Stored records:
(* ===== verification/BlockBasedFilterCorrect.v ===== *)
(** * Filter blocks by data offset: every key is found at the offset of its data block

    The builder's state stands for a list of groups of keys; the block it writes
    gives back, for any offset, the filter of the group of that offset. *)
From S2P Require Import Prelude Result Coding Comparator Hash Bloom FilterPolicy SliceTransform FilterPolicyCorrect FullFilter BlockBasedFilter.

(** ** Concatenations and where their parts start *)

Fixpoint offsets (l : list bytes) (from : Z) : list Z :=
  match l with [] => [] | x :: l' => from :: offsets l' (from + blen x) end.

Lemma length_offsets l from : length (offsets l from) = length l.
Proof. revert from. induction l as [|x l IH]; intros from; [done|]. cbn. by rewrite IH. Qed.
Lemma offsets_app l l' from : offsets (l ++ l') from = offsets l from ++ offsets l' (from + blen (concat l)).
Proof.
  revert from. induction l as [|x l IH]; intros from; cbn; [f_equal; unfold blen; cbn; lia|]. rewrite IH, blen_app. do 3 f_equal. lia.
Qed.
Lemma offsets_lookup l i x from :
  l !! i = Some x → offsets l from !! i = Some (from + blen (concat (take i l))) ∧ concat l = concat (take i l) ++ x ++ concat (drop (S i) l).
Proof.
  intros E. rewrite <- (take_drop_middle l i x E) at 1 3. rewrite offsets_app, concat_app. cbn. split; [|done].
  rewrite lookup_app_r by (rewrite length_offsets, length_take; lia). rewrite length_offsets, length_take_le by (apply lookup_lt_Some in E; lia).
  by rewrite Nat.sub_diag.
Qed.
---
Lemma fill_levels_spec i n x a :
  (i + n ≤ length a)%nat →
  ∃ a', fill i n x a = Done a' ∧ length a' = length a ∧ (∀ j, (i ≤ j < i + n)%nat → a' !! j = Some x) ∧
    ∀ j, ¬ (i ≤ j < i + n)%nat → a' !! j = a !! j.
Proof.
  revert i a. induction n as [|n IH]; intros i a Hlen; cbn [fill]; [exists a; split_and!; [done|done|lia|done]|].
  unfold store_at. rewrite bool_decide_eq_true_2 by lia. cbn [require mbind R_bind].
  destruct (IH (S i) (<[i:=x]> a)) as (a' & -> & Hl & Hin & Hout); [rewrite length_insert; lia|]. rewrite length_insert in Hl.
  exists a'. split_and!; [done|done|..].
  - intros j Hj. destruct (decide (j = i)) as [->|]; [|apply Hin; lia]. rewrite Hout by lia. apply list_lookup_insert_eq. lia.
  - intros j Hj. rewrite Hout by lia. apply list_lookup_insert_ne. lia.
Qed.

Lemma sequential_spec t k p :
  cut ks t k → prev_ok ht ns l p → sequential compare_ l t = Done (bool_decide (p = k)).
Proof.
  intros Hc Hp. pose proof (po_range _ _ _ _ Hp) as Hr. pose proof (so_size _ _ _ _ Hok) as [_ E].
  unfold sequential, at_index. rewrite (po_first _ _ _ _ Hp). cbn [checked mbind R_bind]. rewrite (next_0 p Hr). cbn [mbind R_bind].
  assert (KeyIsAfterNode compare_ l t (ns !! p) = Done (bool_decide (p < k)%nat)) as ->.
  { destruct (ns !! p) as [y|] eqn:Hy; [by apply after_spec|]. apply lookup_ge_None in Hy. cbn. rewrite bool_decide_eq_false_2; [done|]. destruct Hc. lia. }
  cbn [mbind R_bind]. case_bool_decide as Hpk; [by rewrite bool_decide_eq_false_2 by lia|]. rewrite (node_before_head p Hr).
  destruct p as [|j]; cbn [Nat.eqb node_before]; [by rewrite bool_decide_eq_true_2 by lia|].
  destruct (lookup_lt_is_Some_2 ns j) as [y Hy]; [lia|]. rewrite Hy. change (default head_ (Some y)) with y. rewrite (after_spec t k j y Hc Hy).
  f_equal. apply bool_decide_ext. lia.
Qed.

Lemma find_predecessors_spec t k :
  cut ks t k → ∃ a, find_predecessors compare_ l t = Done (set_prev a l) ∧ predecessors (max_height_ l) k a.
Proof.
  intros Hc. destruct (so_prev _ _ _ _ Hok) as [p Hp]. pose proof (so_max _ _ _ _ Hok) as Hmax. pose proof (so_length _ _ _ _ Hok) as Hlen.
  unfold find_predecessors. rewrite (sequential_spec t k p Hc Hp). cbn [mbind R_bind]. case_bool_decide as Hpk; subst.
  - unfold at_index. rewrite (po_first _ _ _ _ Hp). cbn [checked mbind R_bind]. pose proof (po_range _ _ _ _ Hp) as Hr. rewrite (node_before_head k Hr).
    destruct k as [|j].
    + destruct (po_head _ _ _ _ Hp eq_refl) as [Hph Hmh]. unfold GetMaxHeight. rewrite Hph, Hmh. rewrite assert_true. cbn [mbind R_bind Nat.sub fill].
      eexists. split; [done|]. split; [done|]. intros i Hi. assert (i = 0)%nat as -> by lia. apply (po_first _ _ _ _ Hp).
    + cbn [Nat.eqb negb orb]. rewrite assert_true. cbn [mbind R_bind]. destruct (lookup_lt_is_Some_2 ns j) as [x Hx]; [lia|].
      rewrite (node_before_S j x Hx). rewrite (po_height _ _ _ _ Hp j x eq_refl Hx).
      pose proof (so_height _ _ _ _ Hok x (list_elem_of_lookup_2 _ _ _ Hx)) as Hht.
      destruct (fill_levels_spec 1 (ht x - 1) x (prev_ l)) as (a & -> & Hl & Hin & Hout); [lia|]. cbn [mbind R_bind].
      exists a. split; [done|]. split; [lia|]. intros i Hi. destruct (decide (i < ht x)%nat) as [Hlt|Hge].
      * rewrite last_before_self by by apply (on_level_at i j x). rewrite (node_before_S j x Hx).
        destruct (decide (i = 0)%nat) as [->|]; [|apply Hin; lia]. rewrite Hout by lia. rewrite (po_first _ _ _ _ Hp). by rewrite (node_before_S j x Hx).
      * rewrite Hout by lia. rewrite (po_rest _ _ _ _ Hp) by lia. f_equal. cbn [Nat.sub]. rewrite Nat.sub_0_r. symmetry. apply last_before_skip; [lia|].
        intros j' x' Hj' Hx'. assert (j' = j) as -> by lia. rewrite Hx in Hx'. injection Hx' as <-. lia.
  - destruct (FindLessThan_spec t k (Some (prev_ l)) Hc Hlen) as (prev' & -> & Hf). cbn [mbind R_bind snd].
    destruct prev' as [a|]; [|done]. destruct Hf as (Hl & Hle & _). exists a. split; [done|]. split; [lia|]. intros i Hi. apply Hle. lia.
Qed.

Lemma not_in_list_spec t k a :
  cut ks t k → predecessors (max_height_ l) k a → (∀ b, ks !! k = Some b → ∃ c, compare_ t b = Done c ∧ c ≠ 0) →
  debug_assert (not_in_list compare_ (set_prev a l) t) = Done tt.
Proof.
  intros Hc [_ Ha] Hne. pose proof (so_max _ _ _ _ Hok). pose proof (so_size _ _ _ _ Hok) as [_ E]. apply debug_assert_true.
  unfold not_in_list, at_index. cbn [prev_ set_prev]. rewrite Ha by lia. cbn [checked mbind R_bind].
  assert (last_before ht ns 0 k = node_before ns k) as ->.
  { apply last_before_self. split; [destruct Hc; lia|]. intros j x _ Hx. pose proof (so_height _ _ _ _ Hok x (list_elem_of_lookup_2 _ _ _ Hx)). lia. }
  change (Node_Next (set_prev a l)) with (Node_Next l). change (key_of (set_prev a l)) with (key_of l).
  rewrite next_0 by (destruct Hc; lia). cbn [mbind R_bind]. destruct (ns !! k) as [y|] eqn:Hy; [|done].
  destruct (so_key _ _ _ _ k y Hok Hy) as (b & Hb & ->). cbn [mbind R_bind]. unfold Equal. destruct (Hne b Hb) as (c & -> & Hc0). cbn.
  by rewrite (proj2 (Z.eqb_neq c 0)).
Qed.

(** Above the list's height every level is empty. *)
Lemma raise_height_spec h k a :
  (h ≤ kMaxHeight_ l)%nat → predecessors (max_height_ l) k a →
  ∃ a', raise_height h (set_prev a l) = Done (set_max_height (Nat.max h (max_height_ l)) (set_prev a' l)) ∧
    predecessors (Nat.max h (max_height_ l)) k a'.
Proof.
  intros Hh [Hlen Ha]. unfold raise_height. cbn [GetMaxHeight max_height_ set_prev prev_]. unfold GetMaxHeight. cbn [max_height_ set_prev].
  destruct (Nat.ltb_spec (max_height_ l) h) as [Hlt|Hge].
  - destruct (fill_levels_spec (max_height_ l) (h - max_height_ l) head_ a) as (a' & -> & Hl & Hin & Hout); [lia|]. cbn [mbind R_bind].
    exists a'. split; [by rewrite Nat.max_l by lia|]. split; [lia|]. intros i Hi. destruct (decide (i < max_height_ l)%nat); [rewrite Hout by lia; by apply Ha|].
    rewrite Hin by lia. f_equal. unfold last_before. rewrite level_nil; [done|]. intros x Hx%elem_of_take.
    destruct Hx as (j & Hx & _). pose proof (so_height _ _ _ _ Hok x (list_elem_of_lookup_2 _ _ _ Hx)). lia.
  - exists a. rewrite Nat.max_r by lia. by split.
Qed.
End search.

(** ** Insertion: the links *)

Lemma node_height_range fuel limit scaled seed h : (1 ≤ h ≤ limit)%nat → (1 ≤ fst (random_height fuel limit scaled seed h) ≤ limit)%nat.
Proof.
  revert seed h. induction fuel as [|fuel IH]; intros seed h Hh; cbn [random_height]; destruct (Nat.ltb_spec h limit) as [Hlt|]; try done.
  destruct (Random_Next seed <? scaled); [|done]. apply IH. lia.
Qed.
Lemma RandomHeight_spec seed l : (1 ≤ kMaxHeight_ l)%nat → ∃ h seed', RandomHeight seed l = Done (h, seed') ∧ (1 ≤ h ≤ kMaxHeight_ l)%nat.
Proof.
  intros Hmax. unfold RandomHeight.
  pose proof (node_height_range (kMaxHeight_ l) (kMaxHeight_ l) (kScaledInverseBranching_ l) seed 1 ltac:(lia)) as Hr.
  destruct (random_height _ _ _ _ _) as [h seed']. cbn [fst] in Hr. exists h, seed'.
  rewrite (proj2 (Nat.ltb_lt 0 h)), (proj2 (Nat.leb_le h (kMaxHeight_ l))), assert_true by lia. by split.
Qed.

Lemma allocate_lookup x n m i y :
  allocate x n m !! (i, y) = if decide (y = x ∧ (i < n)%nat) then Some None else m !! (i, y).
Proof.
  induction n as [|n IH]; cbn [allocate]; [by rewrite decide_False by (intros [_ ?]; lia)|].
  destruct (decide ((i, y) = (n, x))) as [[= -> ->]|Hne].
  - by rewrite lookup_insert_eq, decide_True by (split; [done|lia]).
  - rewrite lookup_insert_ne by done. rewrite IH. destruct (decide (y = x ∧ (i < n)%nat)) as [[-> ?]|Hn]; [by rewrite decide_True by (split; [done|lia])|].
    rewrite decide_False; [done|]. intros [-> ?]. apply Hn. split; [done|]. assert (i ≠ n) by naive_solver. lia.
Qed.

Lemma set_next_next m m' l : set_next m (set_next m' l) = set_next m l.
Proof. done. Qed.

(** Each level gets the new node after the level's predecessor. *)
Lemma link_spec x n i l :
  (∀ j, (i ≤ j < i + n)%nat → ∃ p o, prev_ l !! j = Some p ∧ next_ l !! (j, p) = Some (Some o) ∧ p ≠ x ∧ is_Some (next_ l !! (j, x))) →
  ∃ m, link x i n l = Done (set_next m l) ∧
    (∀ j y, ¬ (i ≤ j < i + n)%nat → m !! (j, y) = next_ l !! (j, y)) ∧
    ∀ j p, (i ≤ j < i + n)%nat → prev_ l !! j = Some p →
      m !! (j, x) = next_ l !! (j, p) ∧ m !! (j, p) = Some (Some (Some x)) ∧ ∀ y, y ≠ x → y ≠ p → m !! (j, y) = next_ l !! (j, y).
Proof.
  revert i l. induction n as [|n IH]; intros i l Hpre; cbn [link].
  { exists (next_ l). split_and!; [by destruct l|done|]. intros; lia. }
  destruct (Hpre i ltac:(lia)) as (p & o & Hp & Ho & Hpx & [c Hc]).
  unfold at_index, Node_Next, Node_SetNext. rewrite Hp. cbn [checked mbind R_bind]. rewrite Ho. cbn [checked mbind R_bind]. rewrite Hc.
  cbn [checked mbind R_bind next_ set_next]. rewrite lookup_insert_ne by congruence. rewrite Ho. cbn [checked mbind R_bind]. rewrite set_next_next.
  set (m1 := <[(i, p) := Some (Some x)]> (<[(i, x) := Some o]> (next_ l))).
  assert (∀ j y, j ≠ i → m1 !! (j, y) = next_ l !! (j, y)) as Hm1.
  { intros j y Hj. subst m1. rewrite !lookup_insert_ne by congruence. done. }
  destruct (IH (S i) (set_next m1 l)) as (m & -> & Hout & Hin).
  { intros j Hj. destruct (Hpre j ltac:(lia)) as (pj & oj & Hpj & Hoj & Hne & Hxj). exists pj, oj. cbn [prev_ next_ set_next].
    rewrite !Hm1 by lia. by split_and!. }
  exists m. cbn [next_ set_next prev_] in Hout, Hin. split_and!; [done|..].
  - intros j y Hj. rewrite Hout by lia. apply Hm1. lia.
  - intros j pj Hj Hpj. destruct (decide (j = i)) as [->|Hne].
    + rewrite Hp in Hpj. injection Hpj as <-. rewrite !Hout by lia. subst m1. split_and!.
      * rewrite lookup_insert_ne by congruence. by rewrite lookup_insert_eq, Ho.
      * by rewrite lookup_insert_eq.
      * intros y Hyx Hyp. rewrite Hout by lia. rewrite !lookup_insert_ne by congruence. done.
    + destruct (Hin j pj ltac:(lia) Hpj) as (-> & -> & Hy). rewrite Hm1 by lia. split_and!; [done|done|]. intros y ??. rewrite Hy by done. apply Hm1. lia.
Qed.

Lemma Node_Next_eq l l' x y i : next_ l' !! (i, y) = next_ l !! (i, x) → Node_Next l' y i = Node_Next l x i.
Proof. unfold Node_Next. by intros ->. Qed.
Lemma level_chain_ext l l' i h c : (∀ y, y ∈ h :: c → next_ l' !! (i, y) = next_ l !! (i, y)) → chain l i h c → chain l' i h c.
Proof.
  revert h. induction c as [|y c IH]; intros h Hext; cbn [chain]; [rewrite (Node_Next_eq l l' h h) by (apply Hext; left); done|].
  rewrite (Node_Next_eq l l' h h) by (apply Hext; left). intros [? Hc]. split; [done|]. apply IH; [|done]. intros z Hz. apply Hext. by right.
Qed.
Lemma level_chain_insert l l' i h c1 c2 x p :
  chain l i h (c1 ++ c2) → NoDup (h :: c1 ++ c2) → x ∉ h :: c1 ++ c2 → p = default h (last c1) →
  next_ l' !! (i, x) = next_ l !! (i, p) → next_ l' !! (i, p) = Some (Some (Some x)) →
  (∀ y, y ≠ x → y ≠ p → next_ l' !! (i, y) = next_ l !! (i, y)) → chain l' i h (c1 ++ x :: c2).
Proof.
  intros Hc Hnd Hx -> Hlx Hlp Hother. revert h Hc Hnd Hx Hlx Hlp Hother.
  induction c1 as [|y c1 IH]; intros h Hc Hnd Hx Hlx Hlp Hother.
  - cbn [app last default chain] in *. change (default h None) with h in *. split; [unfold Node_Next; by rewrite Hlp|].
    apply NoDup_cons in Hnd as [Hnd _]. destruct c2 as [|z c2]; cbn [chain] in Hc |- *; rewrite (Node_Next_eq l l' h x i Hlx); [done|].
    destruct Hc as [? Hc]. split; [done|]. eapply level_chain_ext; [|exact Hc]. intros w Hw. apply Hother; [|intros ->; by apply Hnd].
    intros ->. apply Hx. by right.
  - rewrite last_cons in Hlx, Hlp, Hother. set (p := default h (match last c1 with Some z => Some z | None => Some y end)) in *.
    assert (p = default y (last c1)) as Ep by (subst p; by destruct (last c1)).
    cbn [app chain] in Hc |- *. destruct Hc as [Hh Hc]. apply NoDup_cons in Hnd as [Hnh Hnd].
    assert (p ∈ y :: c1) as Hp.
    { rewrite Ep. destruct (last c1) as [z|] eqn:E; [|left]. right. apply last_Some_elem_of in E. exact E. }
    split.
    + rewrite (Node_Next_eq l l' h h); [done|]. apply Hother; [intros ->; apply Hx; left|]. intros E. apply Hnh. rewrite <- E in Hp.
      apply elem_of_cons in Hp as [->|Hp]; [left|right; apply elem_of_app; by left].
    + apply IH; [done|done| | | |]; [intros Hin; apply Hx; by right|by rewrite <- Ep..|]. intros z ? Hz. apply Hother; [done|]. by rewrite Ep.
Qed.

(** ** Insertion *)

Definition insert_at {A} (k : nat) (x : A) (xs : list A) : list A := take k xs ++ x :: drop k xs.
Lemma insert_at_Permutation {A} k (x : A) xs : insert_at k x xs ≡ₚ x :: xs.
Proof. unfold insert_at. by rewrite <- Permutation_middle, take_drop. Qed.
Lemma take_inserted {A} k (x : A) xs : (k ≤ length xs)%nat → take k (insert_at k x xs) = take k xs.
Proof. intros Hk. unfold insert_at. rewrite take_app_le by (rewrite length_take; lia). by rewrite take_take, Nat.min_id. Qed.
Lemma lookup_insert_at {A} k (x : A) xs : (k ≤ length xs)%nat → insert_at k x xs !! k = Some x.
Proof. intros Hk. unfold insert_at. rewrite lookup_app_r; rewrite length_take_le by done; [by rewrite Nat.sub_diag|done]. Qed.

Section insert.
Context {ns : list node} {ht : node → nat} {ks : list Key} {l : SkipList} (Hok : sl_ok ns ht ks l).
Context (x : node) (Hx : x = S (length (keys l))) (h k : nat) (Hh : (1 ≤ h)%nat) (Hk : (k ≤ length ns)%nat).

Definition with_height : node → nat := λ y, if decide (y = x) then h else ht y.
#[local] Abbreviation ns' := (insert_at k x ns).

WHAT IS BEING ASKED: The answer is the run of lines above from the line containing "(* ===== verification/BlockBasedFilterCorrect.v" through the line containing "(** ** Concatenations", copied exactly and alone.

OUTPUT:
(* ===== verification/BlockBasedFilterCorrect.v ===== *)
(** * Filter blocks by data offset: every key is found at the offset of its data block

    The builder's state stands for a list of groups of keys; the block it writes
    gives back, for any offset, the filter of the group of that offset. *)
From S2P Require Import Prelude Result Coding Comparator Hash Bloom FilterPolicy SliceTransform FilterPolicyCorrect FullFilter BlockBasedFilter.

(** ** Concatenations and where their parts start *)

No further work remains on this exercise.